[Records contained in a dataset]

(** The decoder on the bytes that are there: what is left, and the state. *)
Definition decode_step (next : list byte -> E -> list byte * E) (bs : list byte) (e : E)
  : list byte * E :=
  if zlen bs <? zlen tag_ + kChecksumLength + kHeaderLength then (bs, e)
  else
    let len := s32 (be_value (ztake 4 bs)) in
    if (kMaxMessageLength <? len) || (len <? zlen tag_ + kChecksumLength) then
      (bs, ErrCallback_ kInvalidLength e)
    else if zlen bs <? kHeaderLength + len then (bs, e)
    else
      let '(go, e) := match RawCallback_ with
                      | Some raw => raw (ztake (kHeaderLength + len) bs) e
                      | None => (true, e)
                      end in
      if negb go then next (zdrop (kHeaderLength + len) bs) e
      else match Parse (zslice kHeaderLength len bs) with
           | inr m => next (zdrop (kHeaderLength + len) bs) (MessageCallback_ m e)
           | inl error_code => (bs, ErrCallback_ error_code e)
           end.

Fixpoint decode (fuel : nat) (bs : list byte) (e : E) : list byte * E :=
  match fuel with
  | O => (bs, e)
  | S fuel => decode_step (decode fuel) bs e
  end.

(** ** Facts *)

Context (tag_small : zlen tag_ < 1024).

Lemma kMin_eq : kMinMessageLength = zlen tag_ + 4.
Proof using tag_small.
  unfold kMinMessageLength, kChecksumLength, s32. pose proof (zlen_nonneg tag_).
  rewrite sext_small; lia.
Qed.

Lemma be_value_range (bs : list byte) :
  0 <= be_value bs < 2 ^ (8 * Z.of_nat (length bs)).
Proof. unfold be_value. pose proof (le_combine_bound (rev bs)) as Hb. by rewrite length_rev in Hb. Qed.

(** The loop on a buffer is the decoder on its readable bytes. *)
Lemma OnMessage_loop_decode fuel b e :
  wf b -> exists b', OnMessage_loop fuel b e = Ok (b', (decode fuel (readable b) e).2) /\ wf b' /\
    readable b' = (decode fuel (readable b) e).1.
Proof using tag_small.
  revert b e. induction fuel as [|fuel IH]; intros b e Hwf; [by exists b|].
  pose proof (zlen_nonneg tag_) as Htag. cbn [OnMessage_loop decode].
  unfold decode_step.
  rewrite (readable_bytes_zlen b Hwf), kMin_eq. unfold u32, kHeaderLength, kChecksumLength.
  rewrite (Z.mod_small (zlen tag_ + 4 + 4)) by lia.
  destruct (Z.leb_spec (zlen tag_ + 4 + 4) (zlen (readable b))) as [Hmin|Hmin];
    [rewrite (proj2 (Z.ltb_ge _ (zlen tag_ + 4 + 4))) by lia|
     rewrite (proj2 (Z.ltb_lt _ (zlen tag_ + 4 + 4))) by lia; by exists b].
  rewrite GetReadableInt32_ok by (done || lia). cbn [mbind result_bind].
  set (len := s32 (be_value (ztake 4 (readable b)))).
  destruct ((kMaxMessageLength <? len) || (len <? zlen tag_ + 4)) eqn:Elen; [by exists b|].
  apply orb_false_iff in Elen as [Hmax%Z.ltb_ge Hlen%Z.ltb_ge]. unfold kMaxMessageLength in Hmax.
  rewrite (u64_small (4 + len)) by lia.
  destruct (Z.leb_spec (4 + len) (zlen (readable b))) as [Hfull|Hpart];
    [rewrite (proj2 (Z.ltb_ge (zlen (readable b)) _)) by lia|
     rewrite (proj2 (Z.ltb_lt (zlen (readable b)) _)) by lia; by exists b].
  unfold GetReadablePosition. rewrite readable_read by (done || lia). cbn [mbind result_bind].
  destruct (Refresh_spec b (4 + len) Hwf ltac:(lia)) as (Hwf' & Hr' & _).
  assert (zdrop 4 (ztake (4 + len) (readable b)) = zslice 4 len (readable b)) as Hslice.
  { unfold zslice, zdrop, ztake. rewrite skipn_firstn_comm. f_equal. lia. }
  rewrite Hslice.
  destruct (match RawCallback_ with Some raw => _ | None => _ end) as [go e1].
  destruct go; cbn [negb].
  - destruct (Parse (zslice 4 len (readable b))) as [code|m]; [by exists b|].
    rewrite <-Hr'. by apply IH.
  - rewrite <-Hr'. by apply IH.
Qed.

(** A step looks at the rest of the stream only. *)
Lemma decode_step_ext next next' bs e :
  (forall bs' e', zlen bs' < zlen bs -> next bs' e' = next' bs' e') ->
  decode_step next bs e = decode_step next' bs e.
Proof using tag_small.
  intros Hext. pose proof (zlen_nonneg tag_) as Htag. unfold decode_step.
  unfold kHeaderLength, kChecksumLength in *.
  destruct (Z.ltb_spec (zlen bs) (zlen tag_ + 4 + 4)); [done|]. cbv zeta.
  set (len := s32 (be_value (ztake 4 bs))).
  destruct (kMaxMessageLength <? len); [done|].
  destruct (Z.ltb_spec len (zlen tag_ + 4)); [done|]. cbn [orb].
  destruct (Z.ltb_spec (zlen bs) (4 + len)); [done|].
  destruct (match RawCallback_ with Some raw => _ | None => _ end) as [go e1].
  destruct go; cbn [negb]; [destruct (Parse _); [done|]|];
    (apply Hext; rewrite zlen_zdrop; lia).
Qed.

(** More fuel than bytes changes nothing. *)
Lemma decode_fuel fuel : forall bs e, zlen bs < Z.of_nat fuel ->
  decode (S fuel) bs e = decode fuel bs e.
Proof using tag_small.
  induction fuel as [|fuel IH]; intros bs e Hlen; [pose proof (zlen_nonneg bs); lia|].
  change (decode_step (decode (S fuel)) bs e = decode_step (decode fuel) bs e).
  apply decode_step_ext. intros bs' e' Hlt. apply IH. lia.
Qed.

Lemma decode_enough fuel fuel' bs e :
  zlen bs < Z.of_nat fuel -> (fuel <= fuel')%nat -> decode fuel' bs e = decode fuel bs e.
Proof using tag_small.
  intros Hlen. induction 1 as [|fuel' Hle IH]; [done|]. rewrite decode_fuel by lia. done.
Qed.

(** *** Writing a frame *)

Lemma Serialize2Buffer_ok m b :
  wf b -> reading_index_ b = kReservedCapacity ->
  writing_index_ b + zlen (serialize m) + 4 <= vector_max_size ->
  exists b', Serialize2Buffer m b = Ok (s32 (zlen (serialize m)), b') /\ wf b' /\
    readable b' = readable b ++ serialize m /\ reading_index_ b' = kReservedCapacity /\
    writing_index_ b' = writing_index_ b + zlen (serialize m).
Proof.
  intros Hwf Hr Hmax. pose proof (zlen_nonneg (serialize m)) as Hm. wf_facts.
  unfold vector_max_size, kReservedCapacity in *.
  unfold Serialize2Buffer, kChecksumLength. rewrite (u64_small (zlen (serialize m) + 4)) by lia.
  destruct (EnsureWritableSpace_ok b (zlen (serialize m) + 4)) as (b1 & -> & Hwf1 & Hr1 & Hi1 & Hj1 & Hsp);
    [done|lia|by apply compacts_fresh|unfold vector_max_size; lia|].
  cbn [mbind result_bind]. unfold GetWritablePosition. rewrite GetWritableBytes_eq in Hsp by done.
  pose proof (wf_reading _ Hwf1); pose proof (wf_writing _ Hwf1); pose proof (wf_size _ Hwf1).
  unfold kReservedCapacity in *.
  rewrite mem_write_ok by lia. cbn [mbind result_bind].
  eexists. split; [done|].
  set (buf := ztake _ _ ++ _). assert (zlen buf = zlen (buffer_ b1)) as Hbuf by (apply zlen_written; lia).
  set (b2 := mkIoBuffer buf (reading_index_ b1) (writing_index_ b1)).
  assert (wf b2) as Hwf2 by (split; simpl; unfold kReservedCapacity; lia).
  assert (0 <= zlen (serialize m) <= GetWritableBytes b2) as Hsp2
    by (rewrite GetWritableBytes_eq by done; simpl; lia).
  split_and!.
  - by apply RefreshW_wf.
  - rewrite RefreshW_readable by done. f_equal.
    + rewrite <-Hr1. unfold readable, b2; simpl. apply zslice_before_written; lia.
    + simpl. apply zslice_written; lia.
  - simpl. lia.
  - rewrite RefreshW_index by done. simpl. lia.
Qed.

(** A fresh buffer is filled with the frame of the message. *)
Lemma FillEmptyBuffer_frame m :
  frame_len m < 2 ^ 31 ->
  exists b, FillEmptyBuffer m (IoBuffer_new kInitialCapacity) = Ok b /\ wf b /\
    readable b = frame m.
Proof using tag_small.
  intros Hlen. pose proof (zlen_nonneg tag_). pose proof (zlen_nonneg (serialize m)).
  unfold frame_len, body, kChecksumLength in Hlen. rewrite zlen_app in Hlen.
  unfold FillEmptyBuffer.
  pose proof (IoBuffer_new_wf kInitialCapacity ltac:(done)) as Hwf0.
  destruct (Append_fresh (IoBuffer_new kInitialCapacity) tag_) as (b1 & -> & Hwf1 & Hr1 & Hi1 & Hj1);
    [done|done|unfold vector_max_size; simpl; unfold kReservedCapacity; lia|].
  cbn [mbind result_bind]. simpl in Hj1. unfold kReservedCapacity in Hj1.
  destruct (Serialize2Buffer_ok m b1) as (b2 & -> & Hwf2 & Hr2 & Hi2 & Hj2);
    [done|done|unfold vector_max_size; lia|]. cbn [mbind result_bind].
  rewrite Hr1, IoBuffer_new_readable in Hr2. simpl in Hr2.
  assert (zlen (readable b2) = zlen tag_ + zlen (serialize m)) as Hl2
    by (by rewrite Hr2, zlen_app).
  rewrite readable_bytes_zlen by done.
  assert (u32 (s32 (zlen (readable b2))) = zlen (readable b2)) as ->
    by (unfold u32, s32; rewrite sext_small, Z.mod_small by lia; done).
  rewrite readable_read by (done || lia). rewrite ztake_all by lia. cbn [mbind result_bind].
  rewrite (proj1 (proj2 (proj2 (AppendInt_bytes _)))).
  destruct (Append_fresh b2 (be_bytes 4 (Checksum (readable b2)))) as (b3 & -> & Hwf3 & Hr3 & Hi3 & Hj3);
    [done|done|rewrite zlen_be_bytes; unfold vector_max_size; lia|]. cbn [mbind result_bind].
  assert (zlen (readable b3) = zlen tag_ + zlen (serialize m) + 4) as Hl3
    by (rewrite Hr3, zlen_app, zlen_be_bytes; lia).
  rewrite readable_bytes_zlen by done.
  replace (store_int 4 _) with (be_bytes 4 (zlen (readable b3))); swap 1 2.
  { unfold u32. rewrite (store_signed_htobe 4). unfold s32. by rewrite sext_small by lia. }
  destruct (SetHeadContent_ok b3 (be_bytes 4 (zlen (readable b3)))) as (b4 & -> & Hwf4 & Hr4 & _);
    [done|rewrite zlen_be_bytes, Hi3; unfold kReservedCapacity; lia|].
  exists b4. split_and!; [done..|]. rewrite Hr4, Hl3, Hr3, Hr2. unfold frame, frame_len, body.
  f_equal; [|f_equal].
  - f_equal. rewrite zlen_app. unfold kChecksumLength. lia.
  - unfold Checksum, s32. rewrite <-(be_bytes_mod 4 (sext _ _)).
    change (Z.of_nat 4 * 8) with 32. rewrite mod_sext. apply (be_bytes_mod 4).
Qed.

(** *** Reading a frame *)

Lemma zlen_frame m : zlen (frame m) = kHeaderLength + frame_len m.
Proof. unfold frame, frame_len, kHeaderLength, kChecksumLength. rewrite !zlen_app, !zlen_be_bytes. lia. Qed.

Lemma frame_len_range m : zlen tag_ + kChecksumLength <= frame_len m.
Proof. unfold frame_len, body. rewrite zlen_app. pose proof (zlen_nonneg (serialize m)). lia. Qed.

Lemma AsInt32_be bs : zlen bs = 4 -> AsInt32 bs = s32 (be_value bs).
Proof. intros Hl. apply (load_signed_betoh 4). unfold zlen in Hl. lia. Qed.

(** The payload of a frame parses back. *)
Lemma Parse_frame `{!WireOk Msg} m :
  Parse (body m ++ be_bytes 4 (adler32 (body m))) = inr m.
Proof.
  pose proof (zlen_nonneg (serialize m)) as Hm. unfold Parse, ValidateChecksum.
  rewrite zlen_app, zlen_be_bytes. unfold kChecksumLength.
  replace (zlen (body m) + Z.of_nat 4 - 4) with (zlen (body m)) by lia.
  rewrite ztake_app_exact. unfold zslice at 1. rewrite zdrop_app_exact.
  rewrite ztake_all by (rewrite zlen_be_bytes; lia).
  rewrite AsInt32_be by apply zlen_be_bytes.
  unfold s32, Checksum, s32 at 1. rewrite (signed_be_roundtrip 4), Z.eqb_refl.
  rewrite (ztake_app_l _ (body m)) by (unfold body; rewrite zlen_app; lia).
  rewrite bool_decide_true by apply ztake_app_exact.
  unfold zslice, body. rewrite <-app_assoc, zdrop_app_exact, zlen_app.
  replace (zlen tag_ + zlen (serialize m) - zlen tag_) with (zlen (serialize m)) by lia.
  by rewrite ztake_app_exact, parse_serialize.
Qed.

Lemma frame_head m rest : ztake 4 (frame m ++ rest) = be_bytes 4 (frame_len m).
Proof.
  unfold frame. rewrite <-!app_assoc. change 4 with (Z.of_nat 4) at 1.
  rewrite <-(zlen_be_bytes 4 (frame_len m)) at 1. apply ztake_app_exact.
Qed.

Lemma frame_head_value m rest :
  frame_len m < 2 ^ 31 -> s32 (be_value (ztake 4 (frame m ++ rest))) = frame_len m.
Proof.
  intros Hlen. rewrite frame_head. unfold s32. rewrite (signed_be_roundtrip 4), sext_small; [done|lia|].
  pose proof (frame_len_range m). pose proof (zlen_nonneg tag_). unfold kChecksumLength in *. lia.
Qed.

(** A complete frame in front of the stream is delivered. *)
Lemma decode_frame `{!WireOk Msg} next m rest e :
  fits m -> RawCallback_ = None ->
  decode_step next (frame m ++ rest) e = next rest (MessageCallback_ m e).
Proof using tag_small.
  intros Hfits Hraw. pose proof (frame_len_range m) as Hge. pose proof (zlen_nonneg rest).
  unfold fits, kMaxMessageLength in Hfits. unfold decode_step.
  rewrite frame_head_value by lia. rewrite zlen_app, zlen_frame, Hraw.
  unfold kMaxMessageLength, kHeaderLength, kChecksumLength in *.
  rewrite (proj2 (Z.ltb_ge (_ + _) _)) by lia. cbv zeta.
  rewrite (proj2 (Z.ltb_ge (64 * 1024 * 1024) _)), (proj2 (Z.ltb_ge (frame_len m) _)) by lia.
  cbn [orb]. rewrite (proj2 (Z.ltb_ge (_ + _) _)) by lia. cbn [negb].
  replace (4 + frame_len m) with (zlen (frame m)) by apply zlen_frame. rewrite zdrop_app_exact.
  replace (zslice 4 (frame_len m) (frame m ++ rest)) with (body m ++ be_bytes 4 (adler32 (body m))).
  - by rewrite Parse_frame.
  - unfold frame, zslice. rewrite <-app_assoc.
    rewrite <-(zlen_be_bytes 4 (frame_len m) : _ = 4), zdrop_app_exact.
    symmetry. replace (frame_len m) with (zlen (body m ++ be_bytes 4 (adler32 (body m))))
      by (rewrite zlen_app, zlen_be_bytes; done). apply ztake_app_exact.
Qed.

(** An incomplete frame stays in the buffer. *)
Lemma decode_partial next m rest more e :
  fits m -> frame m = rest ++ more -> more <> [] -> decode_step next rest e = (rest, e).
Proof using tag_small.
  intros Hfits Heq Hmore. assert (0 < zlen more) as Hpos.
  { destruct (Z.le_gt_cases (zlen more) 0) as [Hz|]; [by apply zlen_nonpos in Hz|lia]. }
  pose proof (f_equal zlen Heq) as Hz. rewrite zlen_frame, zlen_app in Hz.
  pose proof (frame_len_range m) as Hge. unfold fits, kMaxMessageLength in Hfits.
  unfold decode_step, kHeaderLength, kChecksumLength in *.
  destruct (Z.ltb_spec (zlen rest) (zlen tag_ + 4 + 4)); [done|]. pose proof (zlen_nonneg tag_).
  assert (s32 (be_value (ztake 4 rest)) = frame_len m) as ->.
  { rewrite <-(ztake_app_l 4 rest more) by lia. rewrite <-Heq, <-(app_nil_r (frame m)).
    apply frame_head_value. lia. }
  cbv zeta. rewrite (proj2 (Z.ltb_ge kMaxMessageLength _)) by (unfold kMaxMessageLength; lia).
  rewrite (proj2 (Z.ltb_ge (frame_len m) _)) by lia. cbn [orb].
  by rewrite (proj2 (Z.ltb_lt _ (4 + frame_len m))) by lia.
Qed.

Lemma frames_cons m ms : mjoin (frame <$> (m :: ms)) = frame m ++ mjoin (frame <$> ms).
Proof. done. Qed.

→ **WORK INSTRUCTION**: Taking the entries above, print exactly the lines starting at the line with "rewrite ztake_app_exact. unfold" and ending at the line with "fits m -> RawCallback_ = None ->", both included.

→ **WRITTEN REPLY**:
  rewrite ztake_app_exact. unfold zslice at 1. rewrite zdrop_app_exact.
  rewrite ztake_all by (rewrite zlen_be_bytes; lia).
  rewrite AsInt32_be by apply zlen_be_bytes.
  unfold s32, Checksum, s32 at 1. rewrite (signed_be_roundtrip 4), Z.eqb_refl.
  rewrite (ztake_app_l _ (body m)) by (unfold body; rewrite zlen_app; lia).
  rewrite bool_decide_true by apply ztake_app_exact.
  unfold zslice, body. rewrite <-app_assoc, zdrop_app_exact, zlen_app.
  replace (zlen tag_ + zlen (serialize m) - zlen tag_) with (zlen (serialize m)) by lia.
  by rewrite ztake_app_exact, parse_serialize.
Qed.

Lemma frame_head m rest : ztake 4 (frame m ++ rest) = be_bytes 4 (frame_len m).
Proof.
  unfold frame. rewrite <-!app_assoc. change 4 with (Z.of_nat 4) at 1.
  rewrite <-(zlen_be_bytes 4 (frame_len m)) at 1. apply ztake_app_exact.
Qed.

Lemma frame_head_value m rest :
  frame_len m < 2 ^ 31 -> s32 (be_value (ztake 4 (frame m ++ rest))) = frame_len m.
Proof.
  intros Hlen. rewrite frame_head. unfold s32. rewrite (signed_be_roundtrip 4), sext_small; [done|lia|].
  pose proof (frame_len_range m). pose proof (zlen_nonneg tag_). unfold kChecksumLength in *. lia.
Qed.

(** A complete frame in front of the stream is delivered. *)
Lemma decode_frame `{!WireOk Msg} next m rest e :
  fits m -> RawCallback_ = None ->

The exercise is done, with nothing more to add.